START Data

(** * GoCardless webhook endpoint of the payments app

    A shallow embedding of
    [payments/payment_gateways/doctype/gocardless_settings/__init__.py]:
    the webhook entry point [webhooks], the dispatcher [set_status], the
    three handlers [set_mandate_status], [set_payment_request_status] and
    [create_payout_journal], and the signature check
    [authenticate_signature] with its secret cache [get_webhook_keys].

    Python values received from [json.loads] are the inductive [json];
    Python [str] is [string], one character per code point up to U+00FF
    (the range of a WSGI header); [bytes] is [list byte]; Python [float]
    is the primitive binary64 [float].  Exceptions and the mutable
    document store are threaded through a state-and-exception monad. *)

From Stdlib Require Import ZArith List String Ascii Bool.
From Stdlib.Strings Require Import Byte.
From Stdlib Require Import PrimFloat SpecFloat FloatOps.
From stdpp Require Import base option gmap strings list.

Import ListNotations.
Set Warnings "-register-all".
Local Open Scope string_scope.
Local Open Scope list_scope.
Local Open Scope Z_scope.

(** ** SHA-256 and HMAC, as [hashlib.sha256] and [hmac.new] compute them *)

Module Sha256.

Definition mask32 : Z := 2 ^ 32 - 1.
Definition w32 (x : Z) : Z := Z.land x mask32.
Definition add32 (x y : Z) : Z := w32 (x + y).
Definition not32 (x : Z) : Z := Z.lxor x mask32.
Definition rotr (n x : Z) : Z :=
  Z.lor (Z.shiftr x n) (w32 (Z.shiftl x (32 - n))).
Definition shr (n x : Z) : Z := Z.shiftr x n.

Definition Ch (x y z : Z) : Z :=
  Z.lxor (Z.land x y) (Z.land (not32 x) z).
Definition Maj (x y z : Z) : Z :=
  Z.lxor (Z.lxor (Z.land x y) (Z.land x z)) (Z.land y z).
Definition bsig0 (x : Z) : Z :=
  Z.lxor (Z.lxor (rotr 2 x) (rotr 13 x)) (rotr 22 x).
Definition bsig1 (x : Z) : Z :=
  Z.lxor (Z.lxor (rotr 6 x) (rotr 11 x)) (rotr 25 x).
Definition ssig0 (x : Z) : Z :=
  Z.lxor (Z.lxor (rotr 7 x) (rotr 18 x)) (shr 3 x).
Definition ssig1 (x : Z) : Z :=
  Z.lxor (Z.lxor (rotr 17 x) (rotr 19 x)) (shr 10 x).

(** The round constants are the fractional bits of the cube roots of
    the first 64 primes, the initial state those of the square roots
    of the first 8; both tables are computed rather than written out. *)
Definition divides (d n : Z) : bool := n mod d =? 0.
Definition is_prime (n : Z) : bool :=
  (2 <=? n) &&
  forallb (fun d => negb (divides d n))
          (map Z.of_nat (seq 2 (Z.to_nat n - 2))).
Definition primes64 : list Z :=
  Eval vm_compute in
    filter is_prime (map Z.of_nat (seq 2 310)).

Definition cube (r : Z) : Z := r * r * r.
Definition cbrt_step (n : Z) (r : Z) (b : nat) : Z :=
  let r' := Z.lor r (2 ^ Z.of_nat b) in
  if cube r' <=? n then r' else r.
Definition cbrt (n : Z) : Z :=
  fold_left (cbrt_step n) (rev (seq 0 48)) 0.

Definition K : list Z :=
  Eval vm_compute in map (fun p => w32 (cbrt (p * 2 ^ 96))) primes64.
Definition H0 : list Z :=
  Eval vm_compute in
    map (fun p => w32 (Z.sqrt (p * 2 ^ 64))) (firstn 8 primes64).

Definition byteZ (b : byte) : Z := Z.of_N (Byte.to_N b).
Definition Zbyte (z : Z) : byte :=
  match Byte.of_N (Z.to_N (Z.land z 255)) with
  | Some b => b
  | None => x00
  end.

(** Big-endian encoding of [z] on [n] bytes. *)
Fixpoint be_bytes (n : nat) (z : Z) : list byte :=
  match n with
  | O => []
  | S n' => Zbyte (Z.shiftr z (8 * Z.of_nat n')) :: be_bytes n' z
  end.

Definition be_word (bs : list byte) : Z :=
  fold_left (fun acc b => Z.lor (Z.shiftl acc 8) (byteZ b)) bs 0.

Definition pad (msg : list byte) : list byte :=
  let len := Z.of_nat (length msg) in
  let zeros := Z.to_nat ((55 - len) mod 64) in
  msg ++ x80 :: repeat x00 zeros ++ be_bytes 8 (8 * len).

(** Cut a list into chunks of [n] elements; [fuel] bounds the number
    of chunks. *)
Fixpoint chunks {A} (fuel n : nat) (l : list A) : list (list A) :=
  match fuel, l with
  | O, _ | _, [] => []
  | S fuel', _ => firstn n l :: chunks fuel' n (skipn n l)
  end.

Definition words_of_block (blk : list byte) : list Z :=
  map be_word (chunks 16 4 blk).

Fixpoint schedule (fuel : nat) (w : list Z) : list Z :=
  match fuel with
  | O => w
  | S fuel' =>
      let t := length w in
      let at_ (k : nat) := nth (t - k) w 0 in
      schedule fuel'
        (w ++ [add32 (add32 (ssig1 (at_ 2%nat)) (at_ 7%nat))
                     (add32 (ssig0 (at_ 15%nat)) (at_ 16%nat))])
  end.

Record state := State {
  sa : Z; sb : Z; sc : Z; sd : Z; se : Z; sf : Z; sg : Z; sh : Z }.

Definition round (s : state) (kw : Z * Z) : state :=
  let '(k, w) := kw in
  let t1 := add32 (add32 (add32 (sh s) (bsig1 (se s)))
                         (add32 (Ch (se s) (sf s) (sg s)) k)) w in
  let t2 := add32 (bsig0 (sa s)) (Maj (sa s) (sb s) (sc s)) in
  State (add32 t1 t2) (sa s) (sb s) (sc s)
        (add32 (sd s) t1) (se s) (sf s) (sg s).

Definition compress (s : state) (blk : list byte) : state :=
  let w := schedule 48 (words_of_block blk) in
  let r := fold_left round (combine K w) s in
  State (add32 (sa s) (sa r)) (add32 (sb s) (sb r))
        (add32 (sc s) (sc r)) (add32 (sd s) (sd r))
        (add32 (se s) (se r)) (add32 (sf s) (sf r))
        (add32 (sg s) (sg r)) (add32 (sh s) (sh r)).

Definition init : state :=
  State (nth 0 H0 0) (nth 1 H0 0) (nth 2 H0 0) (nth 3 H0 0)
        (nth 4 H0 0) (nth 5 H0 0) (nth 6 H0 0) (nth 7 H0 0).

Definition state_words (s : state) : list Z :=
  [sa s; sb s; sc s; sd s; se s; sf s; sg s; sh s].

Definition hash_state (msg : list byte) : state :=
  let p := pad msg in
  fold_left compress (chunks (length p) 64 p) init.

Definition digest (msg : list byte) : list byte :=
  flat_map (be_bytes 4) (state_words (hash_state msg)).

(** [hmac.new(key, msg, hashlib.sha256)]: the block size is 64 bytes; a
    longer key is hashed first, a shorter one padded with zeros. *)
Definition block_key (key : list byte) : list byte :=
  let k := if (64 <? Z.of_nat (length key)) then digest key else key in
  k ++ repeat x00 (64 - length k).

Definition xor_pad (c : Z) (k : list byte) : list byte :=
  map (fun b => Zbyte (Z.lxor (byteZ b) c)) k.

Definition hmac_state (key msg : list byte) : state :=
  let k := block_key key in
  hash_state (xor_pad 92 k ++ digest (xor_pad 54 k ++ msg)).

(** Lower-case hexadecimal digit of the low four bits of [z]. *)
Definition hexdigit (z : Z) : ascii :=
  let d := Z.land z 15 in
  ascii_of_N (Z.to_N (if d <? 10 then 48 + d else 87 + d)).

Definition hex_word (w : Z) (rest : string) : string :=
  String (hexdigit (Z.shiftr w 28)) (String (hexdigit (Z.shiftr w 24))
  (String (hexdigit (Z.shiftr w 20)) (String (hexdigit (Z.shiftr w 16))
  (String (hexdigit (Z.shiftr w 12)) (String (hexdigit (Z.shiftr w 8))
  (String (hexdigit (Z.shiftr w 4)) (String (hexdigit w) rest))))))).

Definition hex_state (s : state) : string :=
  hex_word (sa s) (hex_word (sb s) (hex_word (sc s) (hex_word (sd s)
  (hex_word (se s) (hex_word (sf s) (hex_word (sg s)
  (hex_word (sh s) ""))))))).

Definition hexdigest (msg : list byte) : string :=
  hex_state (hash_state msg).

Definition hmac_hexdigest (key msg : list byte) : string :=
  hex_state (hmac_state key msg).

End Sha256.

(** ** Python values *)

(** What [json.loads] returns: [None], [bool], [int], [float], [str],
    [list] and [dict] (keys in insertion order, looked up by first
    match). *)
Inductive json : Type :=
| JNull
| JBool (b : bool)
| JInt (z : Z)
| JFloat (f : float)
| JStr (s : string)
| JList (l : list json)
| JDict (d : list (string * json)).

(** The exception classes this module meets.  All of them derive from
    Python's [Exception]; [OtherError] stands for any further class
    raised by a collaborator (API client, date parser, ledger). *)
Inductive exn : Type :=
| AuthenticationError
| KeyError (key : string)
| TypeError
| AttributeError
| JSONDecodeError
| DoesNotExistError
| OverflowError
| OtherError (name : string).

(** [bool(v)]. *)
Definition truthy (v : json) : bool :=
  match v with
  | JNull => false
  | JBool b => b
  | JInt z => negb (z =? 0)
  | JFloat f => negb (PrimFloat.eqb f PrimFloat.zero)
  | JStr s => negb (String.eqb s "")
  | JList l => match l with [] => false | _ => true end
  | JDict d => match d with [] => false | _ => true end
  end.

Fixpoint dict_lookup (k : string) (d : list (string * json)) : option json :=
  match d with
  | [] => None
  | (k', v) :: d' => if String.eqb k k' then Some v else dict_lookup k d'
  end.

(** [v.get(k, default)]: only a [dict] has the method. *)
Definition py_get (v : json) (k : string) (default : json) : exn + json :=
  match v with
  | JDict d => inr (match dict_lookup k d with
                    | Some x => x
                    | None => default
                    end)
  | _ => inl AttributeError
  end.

END Data

Start with the line above that contains "[set_mandate_status], [set_payment_request_status] and" and end with the line that contains "Python values received". Write out those lines exactly, and only those.

    three handlers [set_mandate_status], [set_payment_request_status] and
    [create_payout_journal], and the signature check
    [authenticate_signature] with its secret cache [get_webhook_keys].

    Python values received from [json.loads] are the inductive [json];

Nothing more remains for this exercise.